(* ===== verification/Wrapper.v ===== *)
(** * Wrapper: modes, sessions and requests of the wrapper service

    [ds4_wrapper_state.c], and the parts of [client_thread_main] in
    ds4_wrapper_http.c that change its state.  The wrapper owns one session at a
    time, for the mode that is active, and keeps the other one frozen.  The
    measured durations are left out. *)

From S2P Require Import Prelude Sha KvHeader Fs KvStore KvFile KvEvict KvSession KvLoad KvSafe SessionStore.

Inductive ds4_wrap_mode := DS4_WRAP_MODE_SERVER | DS4_WRAP_MODE_AGENT.

#[export] Instance ds4_wrap_mode_dec : EqDecision ds4_wrap_mode.
Proof. solve_decision. Defined.

Inductive ds4_wrap_state :=
| DS4_WRAP_STATE_STARTING | DS4_WRAP_STATE_READY | DS4_WRAP_STATE_BUSY
| DS4_WRAP_STATE_SWITCHING | DS4_WRAP_STATE_ERROR | DS4_WRAP_STATE_STOPPING.

#[export] Instance ds4_wrap_state_dec : EqDecision ds4_wrap_state.
Proof. solve_decision. Defined.

Inductive ds4_wrap_frozen_kind := DS4_WRAP_FROZEN_NONE | DS4_WRAP_FROZEN_RAM | DS4_WRAP_FROZEN_DISK.

#[export] Instance ds4_wrap_frozen_kind_dec : EqDecision ds4_wrap_frozen_kind.
Proof. solve_decision. Defined.

Definition ds4_wrap_mode_name (mode : ds4_wrap_mode) : bytes :=
  match mode with DS4_WRAP_MODE_SERVER => bs "server" | DS4_WRAP_MODE_AGENT => bs "agent" end.

Definition ds4_wrap_state_name (state : ds4_wrap_state) : bytes :=
  match state with
  | DS4_WRAP_STATE_STARTING => bs "starting" | DS4_WRAP_STATE_READY => bs "ready" | DS4_WRAP_STATE_BUSY => bs "busy"
  | DS4_WRAP_STATE_SWITCHING => bs "switching" | DS4_WRAP_STATE_ERROR => bs "error" | DS4_WRAP_STATE_STOPPING => bs "stopping"
  end.

Definition ds4_wrap_frozen_kind_name (kind : ds4_wrap_frozen_kind) : bytes :=
  match kind with DS4_WRAP_FROZEN_NONE => bs "none" | DS4_WRAP_FROZEN_RAM => bs "ram" | DS4_WRAP_FROZEN_DISK => bs "disk" end.

(** What the wrapper needs of the engine besides [SessionEngine]: a new session
    of a context size (which may fail for want of memory), and what a failed save
    leaves in a snapshot's buffer. *)
Class WrapperEngine `{SessionEngine} := {
  eg_create : Z -> option Session;
  eg_spoilt : Session -> option Snapshot -> option Snapshot
}.

(** A new session is empty and has the context it was asked for; a snapshot is
    not empty and restores the tokens in every session with at least the context;
    loading does not change the context. *)
Class WrapperEngineLaws `{WrapperEngine} := {
  eg_created ctx s : eg_create ctx = Some s -> eg_tokens s = Some [] /\ eg_ctx s = ctx;
  eg_restored s p s' : eg_save_snapshot s = Some p -> eg_ctx s <= eg_ctx s' ->
    eg_snapshot_len p <> 0 /\
    exists s'', eg_load_snapshot s' p = (true, s'') /\ eg_tokens s'' = eg_tokens s;
  eg_loaded_ctx s p : eg_ctx (eg_load_snapshot s p).2 = eg_ctx s
}.

(** The failures, by the message they set. *)
Inductive wrap_error :=
| WeSwitching | WeWrongMode (active required : ds4_wrap_mode) | WeBusy | WeNoSession | WeCreate
| WeStore (e : sess_error) | WeLoad (e : sess_error).

Section wrapper.
Context `{WrapperEngine}.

-*-

» **WHAT IS BEING ASKED**
Taking the listing above as a whole, state how many of its lines hold the string "EqDecision". No other output is permitted.

» **EXERCISE RESPONSE**
3